PROBLEM DETAILS: Below are the records; locate each line with the word "GroupingTaskChange" and copy it.

Stored data
____________

(* ===== verification/RegroupStore.v ===== *)
(** The stored regroup proposals: [objectives_tasks/repositories/grouping.py].

    Fresh identities and clock readings are inputs: [fresh] and [clock] give
    the value drawn at a call site, named by its path. *)
From S2P Require Import Prelude StrictJson Identifiers Grouping Jobs Tables ObjectiveTables Regroup.
From S2P Require Import ObjectiveStore.

Definition site : Type := list string.
Definition proposal_kinds : list string :=
  ["create"; "join"; "move"; "repin"; "consolidate"; "manual_merge"; "manual_split"].
Definition GROUPING_ORIGINS : list string :=
  ["task_created"; "task_plan_changed"; "source_plan_adopted"; "manual_request"; "retry_created"; "objective_edit"].
Definition positive_opt (n : option Z) : bool := match n with None => true | Some n => 0 <? n end.
#[export] Instance GroupingTaskChange_eq_dec : EqDecision GroupingTaskChange.
Proof. solve_decision. Defined.
#[export] Instance GroupingObjectiveChange_eq_dec : EqDecision GroupingObjectiveChange.
Proof. solve_decision. Defined.

Module RegroupProposalRepository.
(** * Reads *)
Definition get (db : ObjDb) (id : string) : option ProposalRow := regroup_proposals db !! id.
Definition pending_rows (db : ObjDb) (fingerprint : string) : list (Z * string) :=
  omap (fun kv : string * ProposalRow =>
      if String.eqb (pr_state kv.2) "pending" && String.eqb (pr_input_fingerprint kv.2) fingerprint
      then Some (pr_created_at_utc kv.2, kv.1) else None)
    (map_to_list (regroup_proposals db)).
Definition exact_pending_by_fingerprint (db : ObjDb) (fingerprint : string) : option string :=
  snd <$> head (py_sorted id (pending_rows db fingerprint)).
Definition rejection_suppressed (db : ObjDb) (fingerprint : string) : bool :=
  existsb (fun kv : string * RejectionRow => String.eqb (rj_input_fingerprint kv.2) fingerprint
      && bool_decide (rj_reconsidered_at_utc kv.2 = None))
    (map_to_list (regroup_rejection_events db)).
Definition task_changes (db : ObjDb) (id : string) : list TaskChangeRow :=
  py_sorted (fun r => (tc_task_id (tr_change r), tr_change_id r))
    (filter (fun r => tr_proposal_id r = id) (regroup_proposal_task_changes db)).
Definition objective_changes (db : ObjDb) (id : string) : list ObjectiveChangeRow :=
  py_sorted (fun r => (default EmptyString (oc_objective_id (or_change r)), or_change_id r))
    (filter (fun r => or_proposal_id r = id) (regroup_proposal_objective_changes db)).

(** * Inserts *)
Definition insert_proposal (id : string) (p : ProposalRow) : objM unit :=
  statement (fun db => negb (known (regroup_proposals db) id) && set_token proposal_kinds (pr_proposal_kind p)
      && set_token GROUPING_ORIGINS (pr_origin p) && set_token ["normal"; "high"] (pr_risk_tier p)
      && (Z.of_nat (String.length (pr_input_fingerprint p)) =? 64)
      && set_token ["pending"; "accepted"; "rejected"; "superseded"] (pr_state p)
      && known_opt (objectives db) (pr_survivor_objective_id p) && (0 <? pr_revision p) && (0 <=? pr_created_at_utc p))
    (fun db => set_proposals (<[id := p]> (regroup_proposals db)) db).
Definition insert_task_change (r : TaskChangeRow) : objM unit :=
  let c := tr_change r in
  statement (fun db =>
      forallb (fun r' => negb (String.eqb (tr_change_id r') (tr_change_id r))
        && negb (String.eqb (tr_proposal_id r') (tr_proposal_id r)
                 && String.eqb (tc_task_id (tr_change r')) (tc_task_id c))) (regroup_proposal_task_changes db)
      && known (regroup_proposals db) (tr_proposal_id r) && known (tasks db) (tc_task_id c)
      && known_opt (objectives db) (tc_from_objective_id c) && known_opt (objectives db) (tc_to_objective_id c)
      && (0 <? tc_expected_task_revision c)
      && known (task_plan_revisions db) (tc_expected_current_plan_revision_id c)
      && positive_opt (tc_expected_membership_revision c)
      && set_token ["add"; "move"; "remove"; "repin"; "unchanged_context"] (tc_change_kind c))
    (fun db => set_task_changes (regroup_proposal_task_changes db ++ [r]) db).
Definition insert_objective_change (r : ObjectiveChangeRow) : objM unit :=
  let c := or_change r in
  statement (fun db =>
      forallb (fun r' => negb (String.eqb (or_change_id r') (or_change_id r))) (regroup_proposal_objective_changes db)
      && known (regroup_proposals db) (or_proposal_id r) && known_opt (objectives db) (oc_objective_id c)
      && set_token ["create"; "retain"; "supersede"; "envelope_change"] (oc_action c)
      && positive_opt (oc_expected_objective_revision c) && positive_opt (oc_expected_envelope_revision c))
    (fun db => set_objective_changes (regroup_proposal_objective_changes db ++ [r]) db).
Definition candidate_row (c : RegroupCandidate) (fingerprint command : string) (now : Z) : ProposalRow :=
  MkProposalRow (proposal_kind c) (origin c) (risk_tier c) fingerprint "pending" (survivor_objective_id c) 1 now
    (Some command).
Definition indexed {A} (l : list A) : list (string * A) := imap (fun n a => (int_text (Z.of_nat n), a)) l.

Section repository.
Context (fresh : site -> string) (clock : site -> Z).

(** The statements [insert_candidate] and the synchronous recompute share. *)
Definition publish_candidate (id command : string) (c : RegroupCandidate) (fingerprint : string) : objM unit :=
  _ ← insert_proposal id (candidate_row c fingerprint command (clock ["proposal"; id]));
  _ ← each (fun nc : string * GroupingTaskChange =>
      insert_task_change (MkTaskChangeRow (fresh ["task_change"; id; nc.1]) id nc.2))
    (indexed (Grouping.task_changes c));
  each (fun nc : string * GroupingObjectiveChange =>
      insert_objective_change (MkObjectiveChangeRow (fresh ["objective_change"; id; nc.1]) id nc.2))
    (indexed (Grouping.objective_changes c)).
Definition insert_candidate (c : RegroupCandidate) (fingerprint command : string) (at_ : site) : objM string :=
  let id := fresh ("proposal" :: at_) in
  _ ← publish_candidate id command c fingerprint;
  mret id.

(** * Decisions *)
Definition stale {A} (m : string) : objM A := lift (raise (regroup_error "GROUPING_PROPOSAL_STALE" m)).
Definition transition (id : string) (revision : Z) (fingerprint new_state command : string) : objM Z :=
  _ ← lift (forbid (negb (set_token ["accepted"; "rejected"; "superseded"] new_state))
    (IntegrityFailure "invalid regroup proposal transition"));
  db ← read_st;
  match regroup_proposals db !! id with
  | Some p =>
      if String.eqb (pr_state p) "pending" && (pr_revision p =? revision)
         && String.eqb (pr_input_fingerprint p) fingerprint
      then
        _ ← modify_st (set_proposals (<[id := MkProposalRow (pr_proposal_kind p) (pr_origin p) (pr_risk_tier p)
          (pr_input_fingerprint p) new_state (pr_survivor_objective_id p) (pr_revision p + 1) (pr_created_at_utc p)
          (Some command)]> (regroup_proposals db)));
        mret (revision + 1)
      else stale "regroup proposal changed"
  | None => stale "regroup proposal changed"
  end.
Definition insert_rejection (id : string) (r : RejectionRow) : objM unit :=
  statement (fun db => negb (known (regroup_rejection_events db) id) && known (regroup_proposals db) (rj_proposal_id r)
      && (Z.of_nat (String.length (rj_input_fingerprint r)) =? 64) && positive_opt (Z.succ <$> rj_reconsidered_at_utc r)
      && (0 <=? rj_recorded_at_utc r))
    (fun db => set_rejections (<[id := r]> (regroup_rejection_events db)) db).
Definition reject (id : string) (revision : Z) (fingerprint reason command : string) : objM (string * Z) :=
  let rejection := fresh ["rejection"; id] in
  next_revision ← transition id revision fingerprint "rejected" command;
  _ ← insert_rejection rejection
    (MkRejectionRow id fingerprint reason None (clock ["rejection"; id]) command);
  mret (rejection, next_revision).
Definition equivalent_rejection {A} (m : string) : objM A :=
  lift (raise (regroup_error "GROUPING_EQUIVALENT_REJECTION" m)).
Definition reconsider_rejection (id rejection fingerprint : string) : objM string :=
  db ← read_st;
  match regroup_rejection_events db !! rejection with
  | Some r =>
      if String.eqb (rj_proposal_id r) id && String.eqb (rj_input_fingerprint r) fingerprint
         && bool_decide (rj_reconsidered_at_utc r = None)
      then
        let now := clock ["reconsider"; rejection] in
        if now <? 0 then lift (Raise sql_violation)
        else
          _ ← modify_st (set_rejections (<[rejection := MkRejectionRow (rj_proposal_id r) (rj_input_fingerprint r)
            (rj_reason_code r) (Some now) (rj_recorded_at_utc r) (rj_command_id r)]> (regroup_rejection_events db)));
          mret rejection
      else equivalent_rejection "exact regroup rejection is absent or already reconsidered"
  | None => equivalent_rejection "exact regroup rejection is absent or already reconsidered"
  end.
End repository.
End RegroupProposalRepository.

____________

SOLUTION FOR THIS EXERCISE:
#[export] Instance GroupingTaskChange_eq_dec : EqDecision GroupingTaskChange.
  _ ← each (fun nc : string * GroupingTaskChange =>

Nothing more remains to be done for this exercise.